Collection entries:
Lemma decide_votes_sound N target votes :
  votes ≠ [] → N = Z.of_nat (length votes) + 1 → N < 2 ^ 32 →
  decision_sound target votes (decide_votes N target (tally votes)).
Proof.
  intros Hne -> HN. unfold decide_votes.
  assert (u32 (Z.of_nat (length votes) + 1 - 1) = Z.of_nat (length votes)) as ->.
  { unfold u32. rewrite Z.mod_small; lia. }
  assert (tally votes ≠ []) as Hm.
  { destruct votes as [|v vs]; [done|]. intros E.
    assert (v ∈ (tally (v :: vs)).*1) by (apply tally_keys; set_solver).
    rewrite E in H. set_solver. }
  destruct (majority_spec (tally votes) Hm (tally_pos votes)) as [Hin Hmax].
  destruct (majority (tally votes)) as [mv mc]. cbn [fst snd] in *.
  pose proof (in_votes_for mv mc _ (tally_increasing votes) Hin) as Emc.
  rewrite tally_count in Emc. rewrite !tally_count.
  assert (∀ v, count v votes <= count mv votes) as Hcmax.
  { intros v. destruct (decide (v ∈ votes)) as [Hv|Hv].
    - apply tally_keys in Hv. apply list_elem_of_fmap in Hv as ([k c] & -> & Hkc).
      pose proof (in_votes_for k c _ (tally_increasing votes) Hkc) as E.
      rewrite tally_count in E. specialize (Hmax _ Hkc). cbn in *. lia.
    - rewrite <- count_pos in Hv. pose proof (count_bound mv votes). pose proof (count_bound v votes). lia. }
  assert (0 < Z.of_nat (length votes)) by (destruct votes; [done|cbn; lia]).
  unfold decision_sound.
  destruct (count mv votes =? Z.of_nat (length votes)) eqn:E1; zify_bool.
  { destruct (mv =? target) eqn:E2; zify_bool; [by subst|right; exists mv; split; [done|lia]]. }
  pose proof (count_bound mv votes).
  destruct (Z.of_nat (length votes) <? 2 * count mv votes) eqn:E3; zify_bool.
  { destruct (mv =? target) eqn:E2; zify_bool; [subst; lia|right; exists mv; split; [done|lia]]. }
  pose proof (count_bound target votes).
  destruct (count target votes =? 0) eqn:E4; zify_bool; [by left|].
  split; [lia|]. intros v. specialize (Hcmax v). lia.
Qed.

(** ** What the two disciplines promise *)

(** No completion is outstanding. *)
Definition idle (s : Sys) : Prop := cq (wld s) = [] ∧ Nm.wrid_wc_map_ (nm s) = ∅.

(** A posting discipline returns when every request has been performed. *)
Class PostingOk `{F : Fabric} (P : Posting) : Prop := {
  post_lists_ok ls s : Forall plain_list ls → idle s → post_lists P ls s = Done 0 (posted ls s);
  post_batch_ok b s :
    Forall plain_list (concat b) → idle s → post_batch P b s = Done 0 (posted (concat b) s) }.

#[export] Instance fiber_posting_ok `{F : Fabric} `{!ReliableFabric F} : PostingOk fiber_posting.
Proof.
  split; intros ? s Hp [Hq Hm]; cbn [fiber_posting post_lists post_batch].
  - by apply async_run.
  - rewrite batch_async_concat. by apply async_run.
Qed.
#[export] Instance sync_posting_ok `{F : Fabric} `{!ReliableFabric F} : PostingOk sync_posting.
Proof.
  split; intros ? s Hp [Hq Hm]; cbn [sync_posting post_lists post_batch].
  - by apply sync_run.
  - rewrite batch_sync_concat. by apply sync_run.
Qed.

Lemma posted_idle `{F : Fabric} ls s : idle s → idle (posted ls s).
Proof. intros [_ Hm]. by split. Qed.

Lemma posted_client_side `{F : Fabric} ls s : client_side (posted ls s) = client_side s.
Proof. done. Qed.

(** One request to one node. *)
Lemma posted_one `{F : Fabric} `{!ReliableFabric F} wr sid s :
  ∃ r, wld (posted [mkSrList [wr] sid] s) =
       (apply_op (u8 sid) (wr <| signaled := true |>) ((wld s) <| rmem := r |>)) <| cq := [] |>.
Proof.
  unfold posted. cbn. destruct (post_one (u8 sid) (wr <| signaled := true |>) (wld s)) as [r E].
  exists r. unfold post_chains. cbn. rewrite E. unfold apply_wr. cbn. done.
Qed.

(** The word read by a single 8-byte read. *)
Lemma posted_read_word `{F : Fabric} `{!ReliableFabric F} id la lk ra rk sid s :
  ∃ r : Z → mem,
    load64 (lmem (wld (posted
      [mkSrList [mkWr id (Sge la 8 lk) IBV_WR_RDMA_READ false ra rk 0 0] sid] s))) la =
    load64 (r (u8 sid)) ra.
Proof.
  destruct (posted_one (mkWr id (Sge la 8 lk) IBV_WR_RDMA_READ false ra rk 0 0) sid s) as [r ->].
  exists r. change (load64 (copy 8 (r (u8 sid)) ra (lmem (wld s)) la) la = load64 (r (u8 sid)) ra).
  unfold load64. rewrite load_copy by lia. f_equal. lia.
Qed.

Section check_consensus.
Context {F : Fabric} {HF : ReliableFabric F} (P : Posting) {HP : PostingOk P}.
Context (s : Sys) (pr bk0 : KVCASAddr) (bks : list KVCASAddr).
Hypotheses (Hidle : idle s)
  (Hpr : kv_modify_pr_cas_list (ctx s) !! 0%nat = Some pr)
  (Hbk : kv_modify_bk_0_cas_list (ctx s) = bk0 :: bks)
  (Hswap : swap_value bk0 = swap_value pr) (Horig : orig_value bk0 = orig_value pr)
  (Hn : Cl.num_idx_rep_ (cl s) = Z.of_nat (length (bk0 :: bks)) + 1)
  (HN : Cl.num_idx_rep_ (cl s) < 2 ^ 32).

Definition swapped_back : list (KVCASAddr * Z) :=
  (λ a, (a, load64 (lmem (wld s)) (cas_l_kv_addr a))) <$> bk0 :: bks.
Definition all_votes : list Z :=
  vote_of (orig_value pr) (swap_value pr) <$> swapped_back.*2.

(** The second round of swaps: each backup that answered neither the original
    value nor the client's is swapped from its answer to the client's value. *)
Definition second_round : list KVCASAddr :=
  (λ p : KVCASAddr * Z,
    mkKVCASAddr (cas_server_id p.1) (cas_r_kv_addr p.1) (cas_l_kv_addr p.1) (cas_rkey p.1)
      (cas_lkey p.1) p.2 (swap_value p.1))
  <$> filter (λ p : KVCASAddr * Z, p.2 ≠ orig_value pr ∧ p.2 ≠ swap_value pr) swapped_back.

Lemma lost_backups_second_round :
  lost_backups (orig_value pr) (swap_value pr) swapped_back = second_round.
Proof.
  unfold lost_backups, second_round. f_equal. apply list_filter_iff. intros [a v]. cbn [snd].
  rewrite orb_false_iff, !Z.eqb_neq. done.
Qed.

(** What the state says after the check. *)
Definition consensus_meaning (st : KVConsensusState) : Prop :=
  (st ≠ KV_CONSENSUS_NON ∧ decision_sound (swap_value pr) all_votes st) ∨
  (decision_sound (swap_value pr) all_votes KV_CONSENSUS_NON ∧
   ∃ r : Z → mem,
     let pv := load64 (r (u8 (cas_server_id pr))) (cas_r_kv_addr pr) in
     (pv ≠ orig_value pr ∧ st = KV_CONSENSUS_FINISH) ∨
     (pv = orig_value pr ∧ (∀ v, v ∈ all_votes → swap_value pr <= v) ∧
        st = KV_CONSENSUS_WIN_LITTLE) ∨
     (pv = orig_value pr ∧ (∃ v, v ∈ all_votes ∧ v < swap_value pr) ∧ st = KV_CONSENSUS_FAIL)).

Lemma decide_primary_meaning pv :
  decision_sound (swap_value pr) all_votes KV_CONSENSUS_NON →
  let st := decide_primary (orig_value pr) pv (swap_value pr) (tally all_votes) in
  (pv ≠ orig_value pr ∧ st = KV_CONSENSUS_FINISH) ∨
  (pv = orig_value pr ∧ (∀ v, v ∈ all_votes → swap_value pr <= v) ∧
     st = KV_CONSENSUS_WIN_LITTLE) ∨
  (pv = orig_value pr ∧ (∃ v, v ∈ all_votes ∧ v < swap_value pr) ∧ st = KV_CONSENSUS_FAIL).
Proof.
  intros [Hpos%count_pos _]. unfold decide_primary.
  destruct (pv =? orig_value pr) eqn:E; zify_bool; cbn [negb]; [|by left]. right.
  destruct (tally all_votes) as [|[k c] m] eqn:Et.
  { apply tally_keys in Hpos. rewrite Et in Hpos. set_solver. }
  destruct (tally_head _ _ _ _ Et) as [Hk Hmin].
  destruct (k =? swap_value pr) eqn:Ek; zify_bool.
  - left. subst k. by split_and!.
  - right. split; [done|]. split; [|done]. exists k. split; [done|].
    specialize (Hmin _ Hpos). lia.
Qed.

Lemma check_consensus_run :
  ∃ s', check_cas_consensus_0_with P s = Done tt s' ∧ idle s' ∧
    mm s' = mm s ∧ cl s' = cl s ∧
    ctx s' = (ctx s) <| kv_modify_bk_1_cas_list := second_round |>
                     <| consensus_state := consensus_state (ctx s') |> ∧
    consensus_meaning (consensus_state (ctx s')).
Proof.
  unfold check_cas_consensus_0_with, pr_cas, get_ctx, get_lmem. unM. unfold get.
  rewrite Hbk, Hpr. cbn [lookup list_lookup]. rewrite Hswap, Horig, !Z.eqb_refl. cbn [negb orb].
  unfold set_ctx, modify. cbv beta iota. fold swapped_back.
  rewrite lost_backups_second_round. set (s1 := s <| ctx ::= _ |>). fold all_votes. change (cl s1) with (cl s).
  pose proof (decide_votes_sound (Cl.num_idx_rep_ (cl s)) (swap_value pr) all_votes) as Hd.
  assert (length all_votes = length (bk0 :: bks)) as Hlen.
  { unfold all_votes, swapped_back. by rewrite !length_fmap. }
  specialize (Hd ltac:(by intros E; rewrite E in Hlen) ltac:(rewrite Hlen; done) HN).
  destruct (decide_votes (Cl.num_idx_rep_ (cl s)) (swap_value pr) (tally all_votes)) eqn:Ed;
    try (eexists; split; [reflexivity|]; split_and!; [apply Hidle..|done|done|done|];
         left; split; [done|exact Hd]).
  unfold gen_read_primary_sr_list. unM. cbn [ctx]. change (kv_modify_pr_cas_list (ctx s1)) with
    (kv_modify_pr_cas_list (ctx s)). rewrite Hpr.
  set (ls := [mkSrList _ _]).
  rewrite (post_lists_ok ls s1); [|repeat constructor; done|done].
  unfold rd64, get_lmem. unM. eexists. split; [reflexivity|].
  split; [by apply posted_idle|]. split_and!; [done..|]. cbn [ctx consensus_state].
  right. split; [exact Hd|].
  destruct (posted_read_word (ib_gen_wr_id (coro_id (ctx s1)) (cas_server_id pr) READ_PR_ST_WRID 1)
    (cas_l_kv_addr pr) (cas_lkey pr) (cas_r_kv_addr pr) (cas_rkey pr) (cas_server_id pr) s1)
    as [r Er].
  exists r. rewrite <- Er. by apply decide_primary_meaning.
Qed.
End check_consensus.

--

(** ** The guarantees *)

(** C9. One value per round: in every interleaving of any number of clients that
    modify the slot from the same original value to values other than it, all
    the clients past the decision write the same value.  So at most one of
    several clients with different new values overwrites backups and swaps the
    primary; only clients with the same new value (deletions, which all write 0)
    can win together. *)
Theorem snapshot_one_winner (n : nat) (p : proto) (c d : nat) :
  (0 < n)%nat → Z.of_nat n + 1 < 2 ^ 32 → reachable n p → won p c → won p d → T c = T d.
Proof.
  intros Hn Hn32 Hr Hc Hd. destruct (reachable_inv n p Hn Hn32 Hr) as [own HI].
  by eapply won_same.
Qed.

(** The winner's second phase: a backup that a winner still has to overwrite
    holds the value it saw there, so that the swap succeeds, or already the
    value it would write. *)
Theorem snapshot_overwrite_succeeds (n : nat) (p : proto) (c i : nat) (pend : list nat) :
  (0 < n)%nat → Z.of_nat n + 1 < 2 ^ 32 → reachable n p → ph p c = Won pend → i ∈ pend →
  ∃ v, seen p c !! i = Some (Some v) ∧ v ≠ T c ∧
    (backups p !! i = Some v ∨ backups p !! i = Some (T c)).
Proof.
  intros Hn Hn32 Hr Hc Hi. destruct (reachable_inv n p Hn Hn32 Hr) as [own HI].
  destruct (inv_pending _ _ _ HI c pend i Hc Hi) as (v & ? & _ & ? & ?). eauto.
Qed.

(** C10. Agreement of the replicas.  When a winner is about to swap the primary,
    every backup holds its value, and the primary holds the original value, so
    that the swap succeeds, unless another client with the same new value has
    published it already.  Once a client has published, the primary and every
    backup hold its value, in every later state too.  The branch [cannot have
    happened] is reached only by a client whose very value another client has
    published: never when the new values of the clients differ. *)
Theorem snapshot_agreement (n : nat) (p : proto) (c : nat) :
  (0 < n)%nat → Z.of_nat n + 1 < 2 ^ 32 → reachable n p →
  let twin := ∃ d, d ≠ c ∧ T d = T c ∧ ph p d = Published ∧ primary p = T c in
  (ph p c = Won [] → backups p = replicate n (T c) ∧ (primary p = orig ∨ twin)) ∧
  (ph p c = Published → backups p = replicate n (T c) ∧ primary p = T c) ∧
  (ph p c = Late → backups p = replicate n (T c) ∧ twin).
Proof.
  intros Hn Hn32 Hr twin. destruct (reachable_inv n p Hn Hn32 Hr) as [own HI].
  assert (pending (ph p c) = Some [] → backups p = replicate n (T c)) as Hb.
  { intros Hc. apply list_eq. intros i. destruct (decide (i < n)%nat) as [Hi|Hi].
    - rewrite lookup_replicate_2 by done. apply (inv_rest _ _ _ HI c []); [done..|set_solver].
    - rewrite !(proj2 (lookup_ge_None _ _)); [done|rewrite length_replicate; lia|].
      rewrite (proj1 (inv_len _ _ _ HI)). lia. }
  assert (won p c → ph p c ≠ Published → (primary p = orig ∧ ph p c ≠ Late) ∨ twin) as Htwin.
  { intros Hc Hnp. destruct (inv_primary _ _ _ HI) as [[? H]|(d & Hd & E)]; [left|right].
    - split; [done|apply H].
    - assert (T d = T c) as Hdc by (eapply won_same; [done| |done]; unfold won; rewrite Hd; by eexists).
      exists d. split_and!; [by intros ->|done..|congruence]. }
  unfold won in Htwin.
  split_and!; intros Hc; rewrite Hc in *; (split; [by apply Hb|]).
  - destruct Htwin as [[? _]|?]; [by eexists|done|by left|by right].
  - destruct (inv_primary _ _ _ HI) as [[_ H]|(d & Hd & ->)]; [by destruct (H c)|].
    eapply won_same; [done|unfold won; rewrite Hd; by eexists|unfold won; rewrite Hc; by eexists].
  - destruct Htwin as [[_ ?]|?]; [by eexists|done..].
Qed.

==

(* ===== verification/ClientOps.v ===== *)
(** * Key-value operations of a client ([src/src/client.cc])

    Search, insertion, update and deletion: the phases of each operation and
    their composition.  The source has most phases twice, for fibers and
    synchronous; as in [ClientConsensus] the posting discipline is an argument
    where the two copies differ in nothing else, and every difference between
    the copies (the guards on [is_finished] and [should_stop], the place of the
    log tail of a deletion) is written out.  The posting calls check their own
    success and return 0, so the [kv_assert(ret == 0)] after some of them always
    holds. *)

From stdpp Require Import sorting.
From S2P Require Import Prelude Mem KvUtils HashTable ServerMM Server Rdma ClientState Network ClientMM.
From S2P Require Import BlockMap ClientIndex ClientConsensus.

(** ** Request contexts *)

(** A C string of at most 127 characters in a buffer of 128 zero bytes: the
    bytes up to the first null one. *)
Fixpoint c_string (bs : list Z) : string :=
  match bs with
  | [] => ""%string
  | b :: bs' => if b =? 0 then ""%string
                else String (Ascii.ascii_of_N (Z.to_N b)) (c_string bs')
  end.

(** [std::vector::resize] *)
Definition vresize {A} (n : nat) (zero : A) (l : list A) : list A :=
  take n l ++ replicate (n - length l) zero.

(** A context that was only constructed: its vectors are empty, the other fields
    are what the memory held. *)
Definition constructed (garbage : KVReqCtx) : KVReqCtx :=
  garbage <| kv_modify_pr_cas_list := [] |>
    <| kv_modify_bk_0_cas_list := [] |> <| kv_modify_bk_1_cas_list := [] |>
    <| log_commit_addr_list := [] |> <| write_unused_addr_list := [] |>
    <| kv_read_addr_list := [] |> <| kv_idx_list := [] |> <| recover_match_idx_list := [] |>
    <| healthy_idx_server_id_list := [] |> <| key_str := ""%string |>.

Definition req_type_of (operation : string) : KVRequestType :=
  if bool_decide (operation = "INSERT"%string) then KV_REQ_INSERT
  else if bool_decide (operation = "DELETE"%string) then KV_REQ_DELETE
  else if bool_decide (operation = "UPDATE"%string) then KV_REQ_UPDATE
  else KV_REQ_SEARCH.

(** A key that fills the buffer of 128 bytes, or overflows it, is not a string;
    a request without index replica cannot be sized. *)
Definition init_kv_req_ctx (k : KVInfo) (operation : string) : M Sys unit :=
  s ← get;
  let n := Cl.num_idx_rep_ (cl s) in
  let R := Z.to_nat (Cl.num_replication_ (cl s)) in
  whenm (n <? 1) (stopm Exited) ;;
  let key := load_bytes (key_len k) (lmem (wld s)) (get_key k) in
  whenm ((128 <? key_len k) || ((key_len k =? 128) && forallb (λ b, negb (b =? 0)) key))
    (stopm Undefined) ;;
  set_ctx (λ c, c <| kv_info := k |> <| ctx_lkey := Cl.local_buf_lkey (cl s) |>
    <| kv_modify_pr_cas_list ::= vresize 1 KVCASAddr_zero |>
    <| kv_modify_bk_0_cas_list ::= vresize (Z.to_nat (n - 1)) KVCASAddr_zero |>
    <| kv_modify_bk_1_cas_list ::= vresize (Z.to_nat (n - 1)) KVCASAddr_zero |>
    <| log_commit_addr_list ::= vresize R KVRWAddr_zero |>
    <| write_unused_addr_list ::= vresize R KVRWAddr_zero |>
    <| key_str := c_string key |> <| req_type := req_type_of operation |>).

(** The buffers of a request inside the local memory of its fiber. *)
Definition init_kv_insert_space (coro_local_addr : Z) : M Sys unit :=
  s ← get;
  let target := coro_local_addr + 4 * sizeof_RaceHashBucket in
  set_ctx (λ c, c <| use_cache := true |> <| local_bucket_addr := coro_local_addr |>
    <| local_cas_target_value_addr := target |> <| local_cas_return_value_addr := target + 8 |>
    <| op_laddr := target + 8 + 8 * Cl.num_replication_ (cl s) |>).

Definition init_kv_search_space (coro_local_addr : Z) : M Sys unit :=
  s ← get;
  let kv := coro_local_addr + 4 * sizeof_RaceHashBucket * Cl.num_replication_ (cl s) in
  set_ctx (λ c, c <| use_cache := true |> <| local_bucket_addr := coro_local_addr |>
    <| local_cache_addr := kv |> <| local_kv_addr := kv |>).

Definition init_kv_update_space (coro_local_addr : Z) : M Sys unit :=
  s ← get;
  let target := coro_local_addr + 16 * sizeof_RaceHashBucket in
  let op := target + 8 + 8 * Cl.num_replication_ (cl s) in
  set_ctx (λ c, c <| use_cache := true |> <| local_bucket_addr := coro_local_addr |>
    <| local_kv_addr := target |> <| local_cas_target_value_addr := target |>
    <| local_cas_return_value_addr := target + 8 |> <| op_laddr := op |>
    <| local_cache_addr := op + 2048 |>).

WHAT IS BEING ASKED: Only lines that contain "swaps" are needed, so copy each of them from the data.

SOLVED EXERCISE:
(** The second round of swaps: each backup that answered neither the original
    several clients with different new values overwrites backups and swaps the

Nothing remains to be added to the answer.